# Waste planning

The **blend scheduling** deals with the problem, a predetermined length (a dimension planning), a predetermined area (planning of two dimensions ) or a predetermined space (planning of three dimensions) divided into specific sub-areas.

## Basics

The aim of waste planning is, on the one hand, to maintain the desired dimensions of the sub-areas and, on the other, to minimize the so-called waste: The remaining remaining areas should be minimal in order to reduce waste costs. Specific applications are for example:

- One-dimensional problems : cutting of required pipe sections from standard pipes.
- Two-dimensional problems: cutting pieces of fabric from raw material, punching out shaped sheets from standard sheets.
- three-dimensional problems: loading a cargo hold / container with packages, cutting out molded parts from raw material blocks.

In addition to a number of different target definitions (minimizing the waste, avoiding falling short of certain minimum sizes of the leftover pieces, etc.), waste planning knows a number of other restrictions when finding a solution: For example, a pattern must be taken into account for fabric cuts; for wood cuts, the grain direction in which Freight loading, the weight distribution, with laser cuts made of sheet steel, a minimum distance between the workpieces. These specifications have a significant influence on the quality of the solution, because z. B. the possible rotations of an object on the surface or any positioning in space can be restricted.

For most one-dimensional problems, algorithms are known that lead to optimal solutions within reasonable computing times. This also applies to two-dimensional problems, as long as they only aim at simply shaped surfaces (e.g. rectangles). For surfaces of any shape ( polygons ), the search for the optimal solution is usually not an option for practical problems due to the required computing time. In this case, heuristics are used that deliver a solution of sufficient quality, but which may be below the theoretical optimum. If, in the case of complex problems, a high quality solution is required (e.g. with very expensive raw materials), a manually supported solution determination can definitely be economical: a heuristic gives an experienced user the intermediate results graphically so that he can make certain corrections "intuitively" and can influence the further calculation process in a targeted manner.

## Waste calculation

The *waste calculation* is used to calculate the waste, for example when laying, e.g. B. of carpets . One distinguishes between

*Offcuts**Waste surcharge*

depending on whether you start with the raw material or the finished material. This results in the *cutoff rate V _{ab}* and the cut

*allowance rate V*.

_{to}The following applies in both cases:

- Blended quantity (VM) = raw quantity (RM) - finished quantity (FM)

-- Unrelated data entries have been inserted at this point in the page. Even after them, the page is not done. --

(** In a 2D plot the sublimation line is drawn from the x and y values of
    the "sublimation" entry, with the label "Sublimation Line"; it is the
    last of the calls modelled. *)
Lemma plot2D3D_sublimation_2D (data : gmap string LineData) (x y : string)
    (d : LineData) (vx vy : list (option Q)) (calls : list PlotCall) :
  data !! "sublimation" = Some d -> d !! x = Some vx -> d !! y = Some vy ->
  plot2D3D transform data x y None = Ok calls ->
  last calls = Some {| pc_x := map (transform x) vx;
                       pc_y := map (transform y) vy;
                       pc_z := None;
                       pc_label := "Sublimation Line";
                       pc_format := "saturation" |}.
Proof.
  intros Hd Hx Hy Hrun. unfold plot2D3D in Hrun.
  apply bind_Ok_inv in Hrun as (sat & _ & Hrun).
  apply bind_Ok_inv in Hrun as ([[mel xmel] ymel] & _ & Hrun).
  rewrite Hd in Hrun.
  rewrite (coords_lookup _ _ _ _ _ Hd Hx) in Hrun.
  rewrite (coords_lookup _ _ _ _ _ Hd Hy) in Hrun.
  cbn in Hrun. injection Hrun as <-.
  rewrite !app_assoc. apply last_snoc.
Qed.

End Plot2D3DFacts.

Example plot2D3D_2D :
  plot2D3D sample_transform sample_data "T" "P" None =
  Ok [ {| pc_x := [280; 290]; pc_y := [10; 20]; pc_z := None;
          pc_label := "Liquid Saturation Line"; pc_format := "saturation" |};
       {| pc_x := [280; 290]; pc_y := [10; 20]; pc_z := None;
          pc_label := "Vapor Saturation Line"; pc_format := "saturation" |};
       {| pc_x := [300; 310]; pc_y := [5000; 6000]; pc_z := None;
          pc_label := "Melting Line"; pc_format := "saturation" |};
       {| pc_x := [200; 210]; pc_y := [1; 2]; pc_z := None;
          pc_label := "Sublimation Line"; pc_format := "saturation" |} ]%Q.
Proof. reflexivity. Qed.

(** C4: in a 3D plot of data with a melting and a sublimation line, the line
    labelled "Sublimation Line" is drawn from the coordinates of the melting
    line, not from those of the sublimation data; without a melting line in
    the data, the sublimation line of a 3D plot is not drawn: reading the
    "melting" entry raises KeyError. *)
Theorem plot2D3D_sublimation_3D :
  (exists calls,
     plot2D3D sample_transform sample_data "T" "P" (Some "rho") = Ok calls /\
     last calls = Some {| pc_x := [300; 310]; pc_y := [5000; 6000];
                          pc_z := Some [1100; 1090];
                          pc_label := "Sublimation Line";
                          pc_format := "saturation" |}%Q /\
     coords sample_transform sample_data "sublimation" "T" = Ok [200; 210]%Q /\
     coords sample_transform sample_data "sublimation" "P" = Ok [1; 2]%Q /\
     coords sample_transform sample_data "sublimation" "rho"
       = Ok [1500; 1490]%Q) /\
  plot2D3D sample_transform (delete "melting" sample_data) "T" "P" (Some "rho")
  = Raise KeyError.
Proof.
  split; [eexists; split; [reflexivity|]|]; repeat split.
Qed.

(** ** AddPoint: the status shown *)

Lemma shown_snoc (log : list Effect) (cur : option (Z * option string))
    (s : Z) (m : option string) :
  shown (log ++ [SetState s m]) cur = Some (s, m).
Proof.
  revert cur. induction log as [|e log IH]; intros cur; [reflexivity|].
  destruct e; cbn; apply IH.
Qed.

Lemma shown_app (l1 l2 : list Effect) (cur : option (Z * option string)) :
  shown (l1 ++ l2) cur = shown l2 (shown l1 cur).
Proof.
  revert cur. induction l1 as [|e l1 IH]; intros cur; [reflexivity|].
  destruct e; cbn; apply IH.
Qed.

Lemma shown_silent (log : list Effect) (cur : option (Z * option string)) :
  forallb (fun e => match e with SetState _ _ => false | _ => true end) log
  = true ->
  shown log cur = cur.
Proof.
  revert cur. induction log as [|e log IH]; intros cur; [reflexivity|].
  cbn [forallb]. intros [He Hlog]%andb_prop.
  destruct e; try discriminate; cbn; apply IH, Hlog.
Qed.

Lemma states_app (l1 l2 : list Effect) :
  states (l1 ++ l2) = (states l1 ++ states l2)%list.
Proof. apply omap_app. Qed.

Lemma states_inputs (log : list Effect) :
  forallb is_input_effect log = true -> states log = [].
Proof.
  induction log as [|e log IH]; [reflexivity|].
  cbn [forallb]. intros [He Hlog]%andb_prop.
  destruct e; try discriminate; cbn; apply IH, Hlog.
Qed.

Section AddPointFacts.

Variable F : Type.
Variable isMEoS : F -> bool.
Variable _melting : F -> gmap string Q.
Variable _Melting_Pressure : F -> Q -> Q.
Variable f_status : F -> Z.
Variable f_msg : F -> string.
Variable f_getattribute : F -> string -> option PropVal.
Variable f_kwargs : F -> string -> bool.
Variable call : F -> gmap string PyVal -> F.
Variable new_instance : F -> F.

Lemma fill_inputs (self : AddPoint F) (fluid : F) :
  forallb is_input_effect (fill f_getattribute f_kwargs self fluid) = true.
Proof.
  unfold fill.
  induction (zip AddPoint_keys (seq 0 (ap_Inputs self))) as [|[key i] l IH];
    [reflexivity | exact IH].
Qed.

(** C5: an update of an input of the dialog sets the status widget to the
    state 4, lets the events be processed, computes the fluid again with the
    new value (and the melting pressure, for a temperature on the melting
    line), fills the inputs exactly when the status of the fluid is 1 or 3,
    and ends by setting the status widget to the status and message of the
    fluid: that is what the widget shows afterwards, and no other status code
    than 4 and the one of the fluid is given to it.  After a reset the
    widget shows the status and message of the new fluid instance. *)
Theorem AddPoint_update_status (key : string) (value : Q)
    (self : AddPoint F) (cur : option (Z * option string)) :
  (isMEoS (ap_fluid self) && dict_truth (_melting (ap_fluid self)) = true ->
   is_Some (ap_checkMelting self)) ->
  (exists self' kw fills,
     update isMEoS _melting _Melting_Pressure f_status f_msg f_getattribute
       f_kwargs call key value self = Ok self' /\
     ap_fluid self' = call (ap_fluid self) kw /\
     kw !! key = Some (PFloat value) /\
     fills = (if (f_status (ap_fluid self') =? 1)
                 || (f_status (ap_fluid self') =? 3)
              then fill f_getattribute f_kwargs self (ap_fluid self')
              else []) /\
     ap_log self' =
       (ap_log self
        ++ [SetState 4 None; ProcessEvents] ++ fills
        ++ [SetState (f_status (ap_fluid self'))
                     (Some (f_msg (ap_fluid self')))])%list /\
     shown (ap_log self') cur =
       Some (f_status (ap_fluid self'), Some (f_msg (ap_fluid self'))) /\
     states (ap_log self') =
       (states (ap_log self) ++ [4; f_status (ap_fluid self')])%list) /\
  ap_fluid (reset f_status f_msg new_instance self)
  = new_instance (ap_fluid self) /\
  shown (take (S (length (ap_log self)))
              (ap_log (reset f_status f_msg new_instance self))) cur =
    Some (f_status (new_instance (ap_fluid self)),
          Some (f_msg (new_instance (ap_fluid self)))) /\
  shown (ap_log (reset f_status f_msg new_instance self)) cur =
    Some (f_status (new_instance (ap_fluid self)),
          Some (f_msg (new_instance (ap_fluid self)))).
Proof.
  intros Hcheck. repeat apply conj.
  - unfold update.
    assert (exists b,
              (if isMEoS (ap_fluid self)
                  && dict_truth (_melting (ap_fluid self))
               then match ap_checkMelting self with
                    | Some checked => Ok (checked && String.eqb key "T")
                    | None => Raise AttributeError
                    end
               else Ok false) = Ok b /\ (b = true -> key = "T"))
      as (b & -> & Hb).
    { destruct (isMEoS (ap_fluid self)
                && dict_truth (_melting (ap_fluid self))).
      - destruct Hcheck as [checked ->]; [reflexivity|].
        eexists; split; [reflexivity|].
        intros [_ Hk]%andb_prop. apply String.eqb_eq, Hk.
      - eexists; split; [reflexivity | discriminate]. }
    cbn -[fill].
    pose (kw := if b
                then <["P" := PFloat (_Melting_Pressure (ap_fluid self) value)]>
                       (<[key := PFloat value]> (∅ : gmap string PyVal))
                else <[key := PFloat value]> (∅ : gmap string PyVal)).
    assert ((if b
             then call (ap_fluid self)
                    (<["P" := PFloat (_Melting_Pressure (ap_fluid self) value)]>
                       (<[key := PFloat value]> ∅))
             else call (ap_fluid self) (<[key := PFloat value]> ∅))
            = call (ap_fluid self) kw) as -> by (destruct b; reflexivity).
    set (fluid := call (ap_fluid self) kw).
    eexists _, kw, _. split; [reflexivity|]. cbn -[fill states].
    split; [reflexivity|]. split.
    { unfold kw. destruct b.
      - rewrite (Hb eq_refl). rewrite lookup_insert_ne by discriminate.
        apply lookup_insert_eq.
      - apply lookup_insert_eq. }
    split; [reflexivity|].
    destruct ((f_status fluid =? 1) || (f_status fluid =? 3)).
    + split; [reflexivity|]. split.
      * rewrite app_assoc. apply shown_snoc.
      * change (SetState 4 None :: ProcessEvents
                :: fill f_getattribute f_kwargs self fluid)
          with ([SetState 4 None; ProcessEvents]
                ++ fill f_getattribute f_kwargs self fluid)%list.
        rewrite !states_app.
        rewrite (states_inputs _ (fill_inputs self fluid)). reflexivity.
    + split; [reflexivity|]. split.
      * rewrite app_assoc. apply (shown_snoc _ cur).
      * rewrite !states_app. reflexivity.
  - reflexivity.
  - unfold reset. cbn [ap_log].
    rewrite take_app_ge by lia.
    replace (S (length (ap_log self)) - length (ap_log self))%nat
      with 1%nat by lia.
    cbn [app take]. apply shown_snoc.
  - unfold reset. cbn [ap_log].
    rewrite shown_app. cbn [app shown].
    apply shown_silent.
    induction (seq 0 (ap_Inputs self)); [reflexivity | assumption].
Qed.

End AddPointFacts.

Example AddPoint_update_melting :
  (self ← sample_update "T" 300 sample_dialog; Ok (ap_log self)) =
  Ok ([SetState 4 None; ProcessEvents]
      ++ flat_map (fun i => [SetValue i None; SetResaltado i false]) (seq 0 8)
      ++ [SetState 1 (Some EmptyString)])%list.
Proof. reflexivity. Qed.

Example AddPoint_update_pressure :
  (self ← sample_update "P" 101325 sample_dialog; Ok (ap_log self)) =
  Ok [SetState 4 None; ProcessEvents; SetState 0 (Some "Unknown variables")].
Proof. reflexivity. Qed.

Lemma AddPoint_update_status_witness :
  is_Some (ap_checkMelting sample_dialog) /\
  exists self',
    sample_update "T" 300 sample_dialog = Ok self' /\
    shown (ap_log self') None = Some (1, Some EmptyString).
Proof.
  split; [eexists; reflexivity|].
  destruct (AddPoint_update_status (Z * string) (fun _ => true)
              (fun _ => sample_melting) (fun _ T => (1000 * T)%Q) fst snd
              (fun _ _ => None) (fun _ _ => false) sample_call
              (fun _ => (0, "Unknown variables"))
              "T" 300%Q sample_dialog None
              (fun _ => ex_intro _ true eq_refl))
    as [(self' & kw & fills & Hup & _ & _ & _ & _ & Hshown & _) _].
  exists self'. split; [exact Hup|].
  rewrite Hshown.
  assert (Ok self' = sample_update "T" 300 sample_dialog) as Heq
    by (symmetry; exact Hup).
  vm_compute in Heq. injection Heq as ->. reflexivity.
Defined.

or analogously for surfaces

- Scrap = starting area - development area

### Offcut discount calculation

During the manufacturing process (e.g. in production), the *waste (VM) is determined* using the *waste discount* calculation . The *raw quantity (RM) is* set to 100%:

### Off-cut allowance calculation

In the *waste overhead calculation* (. Eg in the calculation), in which the *finished volume (FM)* = corresponds to 100%, which is *blended (VM)* of *Finished amount (FM)* slammed percentage:

## example

The largest possible circular area should be cut from a square area. How big is the waste surcharge or the waste reduction?

## See also

- Parquet - the mathematical theory of the waste-free division of an area into similar parts
- One-dimensional cutting problem - the problem one dimension simpler.